La destrucción de los objetos familiares de varias generaciones incrementan el sentimiento de pérdida
El domingo de la semana pasada, al día siguiente del siniestro, volvieron a la aldea para evaluar los daños. Vieron que las llamas del peor incendio del que hay registro estadístico en Galicia, el iniciado el día 14 en Larouco y que hasta ayer no fue estabilizado, se habían llevado por delante su casa. “La compró mi padre con el dinero que ganó en la década de 1960 en Suiza, trabajando en la construcción”, explica Ana.
“Nosotros nunca nos marchamos, siempre vivimos en San Vicente”, añade. No les seducía la idea de, por ejemplo, comprar un piso en O Barco, la cabecera de la comarca de Valdeorras. Recordaron que en la casa que ocupaba aquel castañal que vendió el padre de Ana lucía un cartel de “se vende”, por lo que, relatan, concertaron la compra y el martes ya se instalaron.
Quizá haya contribuido que su hija, psicóloga de un hospital de Madrid, estaba con ellos en el momento de la catástrofe, pues nada indica que el incendio les haya devastado el ánimo.
En cambio a Paco se le veía mucho más apesadumbrado contemplando lo que quedaba de la casa de su suegra, construida con el dinero ganado en Alemania, junto a Suiza el principal destino migratorio en esta parroquia en la segunda mitad del siglo XX. También hubo los que marcharon a Barcelona, como una familia que estaba de vacaciones en el pueblo cuando le ardió la casa, según cuentan sus convecinos.
“El alcalde, la Xunta y el Gobierno, todos son los culpables”, dice Ana, sin perder los estribos. Ella y su marido aseguran que el día del incendio su hija llamó varias veces al servicio autonómico de emergencias, sin que le hiciesen caso. Leopoldo llevaba vigilando el fuego desde la víspera. A las 4 de la mañana le dio la impresión de que se apagaba. Al mediodía las llamas habían ascendido hasta la colina de enfrente.
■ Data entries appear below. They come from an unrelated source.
(* ===== verification/ShLine.v ===== *)
(** From the line to the processes (user/sh.c): the commands the parser returns
    redirect the standard input and output only, so that a line is run as the job of
    the command it is parsed to. *)

From S2P Require Import Prelude CString Printf Sh ShRun ShJobs.
Local Open Scope Z_scope.

Section line.
Context (buf : list Z).
Implicit Types (c : cmd word) (n : nat).

Fixpoint redirs_01 {W} (c : cmd W) : Prop :=
  match c with
  | EXEC _ => True
  | REDIR c _ _ fd => (fd = 0 ∨ fd = 1) ∧ redirs_01 c
  | LIST l r | PIPE l r => redirs_01 l ∧ redirs_01 r
  | BACK c => redirs_01 c
  end.
Lemma redirs_01_map {W W'} (f : W → W') (c : cmd W) : redirs_01 c → redirs_01 (cmd_map f c).
Proof. induction c; simpl; tauto. Qed.
Lemma redirs_01_std (c : cmd (list Z)) : redirs_01 c → redirs_std c.
Proof. induction c; simpl; intuition lia. Qed.

(** What holds of every value a routine returns. *)
Definition yields {A} (P : A → Prop) (m : M nat A) : Prop := ∀ s a s', m s = Ok a s' → P a.
Lemma yields_ret {A} (P : A → Prop) a : P a → yields P (ret a).
Proof. by intros HP s a' s' [= <- _]. Qed.
Lemma yields_panic {A} (P : A → Prop) msg : yields P (panic msg).
Proof. by intros s a s'. Qed.
Lemma yields_fuel {A} (P : A → Prop) : yields P out_of_fuel.
Proof. by intros s a s'. Qed.
Lemma yields_call {A B} (P : A → Prop) (Q : B → Prop) (m : M nat A) f :
  yields P m → (∀ a, P a → yields Q (f a)) → yields Q (bind m f).
Proof.
  intros Hm Hf s b s'. unfold bind. destruct (m s) as [a s1| | | | |] eqn:Hms; simpl; try done. by apply Hf, (Hm s a s1).
Qed.
Lemma yields_any {A B} (Q : B → Prop) (m : M nat A) f : (∀ a, yields Q (f a)) → yields Q (bind m f).
Proof. intros Hf. by apply (yields_call (λ _, True)); [done|]. Qed.
Ltac yield := first [apply yields_panic | apply yields_fuel | apply yields_ret | apply yields_any; intros ?].

Notation good := (yields redirs_01).
Lemma parseredirs_01 n : ∀ c, redirs_01 c → good (parseredirs buf n c).
Proof.
  induction n as [|n IH]; intros c Hc; cbn [parseredirs]; yield; (destruct a; [|by yield]); [yield|].
  yield. destruct a as [tok w0]. yield. destruct a as [t w]. destruct (negb _); [yield|].
  apply IH. repeat destruct (_ =? _); simpl; auto.
Qed.
Lemma add_arg_01 c w : redirs_01 c → redirs_01 (add_arg c w).
Proof. induction c; simpl; tauto. Qed.
Lemma parseargs_01 n : ∀ c argc, redirs_01 c → good (parseargs buf n c argc).
Proof.
  induction n as [|n IH]; intros c argc Hc; cbn [parseargs]; yield; (destruct a; [by yield|]); [yield|].
  yield. destruct a as [tok w]. destruct (tok =? 0); [by yield|]. destruct (negb _); [yield|].
  destruct (MAXARGS <=? _); [yield|]. eapply yields_call; [by apply parseredirs_01, add_arg_01|]. intros c' Hc'. by apply IH.
Qed.
Lemma back_loop_01 n : ∀ c, redirs_01 c → good (back_loop buf n c).
Proof.
  induction n as [|n IH]; intros c Hc; cbn [back_loop]; yield; (destruct a; [|by yield]); [yield|]. yield. by apply IH.
Qed.
Lemma parseexec_01 line : good line → good (parseexec buf line).
Proof.
  intros Hline. unfold parseexec. yield. destruct a.
  - unfold parseblock. yield. destruct (negb _); [yield|]. yield. eapply yields_call; [done|]. intros c Hc.
    yield. destruct (negb _); [yield|]. yield. by apply parseredirs_01.
  - eapply yields_call; [by apply parseredirs_01|]. intros c Hc. by apply parseargs_01.
Qed.
Lemma parsepipe_01 n line : good line → good (parsepipe buf n line).
Proof.
  intros Hline. induction n as [|n IH]; cbn [parsepipe]; [yield|].
  eapply yields_call; [by apply parseexec_01|]. intros c Hc. yield. destruct a; [|by yield]. yield.
  eapply yields_call; [done|]. intros r Hr. by yield.
Qed.
Lemma parseline_01 n : good (parseline buf n).
Proof.
  induction n as [|n IH]; cbn [parseline]; [yield|].
  eapply yields_call; [by apply parsepipe_01|]. intros c Hc.
  eapply yields_call; [by apply back_loop_01|]. intros c' Hc'. yield. destruct a; [|by yield]. yield.
  eapply yields_call; [done|]. intros r Hr. by yield.
Qed.
Lemma parsecmd_01 : yields (λ r, redirs_01 (fst r)) (parsecmd buf).
Proof.
  eapply yields_call; [apply parseline_01|]. intros c Hc. do 2 yield. destruct (negb _); [yield|]. by yield.
Qed.
End line.

(** The job of a line; nothing is run of a line with a syntax error. *)
Definition line_job (T : gmap Z obj) (nm : list nat) (buf : list Z) : option job :=
  match parsecmd (cstr buf) O with
  | Ok (c, b) _ => Some (jobs nm 0 T (cmd_map (string_at b) c))
  | Panic _ => Some Done
  | _ => None
  end.

Lemma rel_run_line T nm buf : std_open T → ∃ j, line_job T nm buf = Some j ∧ rel (start T nm (run_line buf)) j.
Proof.
  intros HT. pose proof (parsecmd_exits (cstr buf)) as Hex. pose proof (parsecmd_01 (cstr buf) O) as H01.
  unfold line_job, run_line, exits_or in *. destruct (parsecmd (cstr buf) O) as [[c b] s|msg| | | |]; try done.
  - eexists. split; [done|]. apply rel_runcmd; [done|]. by apply redirs_01_std, redirs_01_map, (H01 (c, b) s).
  - exists Done. split; [done|]. apply rel_ends.
    destruct (leftovers (cstr buf) O) as [[rest|] ?| | | | |]; try apply waits_panic. apply waits_fprintf, waits_panic.
Qed.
Por la tarde, bajaron y escalaron a toda velocidad el monte donde viven ellos. Este relato resulta muy similar al que hacen los afectados por otro fuego de más de 30.000 hectáreas, el de Molezuelas, de Zamora y León.
Tras arder su vivienda, Leopoldo y Ana viven en otra de la aldea cuya compra ya concertaron
En la carretera de San Vicente de Leira, desde su tractor, Ángel, un ganadero, ya echaba cuentas de cuándo toca el próximo incendio, con el miedo metido en el cuerpo porque este último, enfatiza, no fue como los de antes.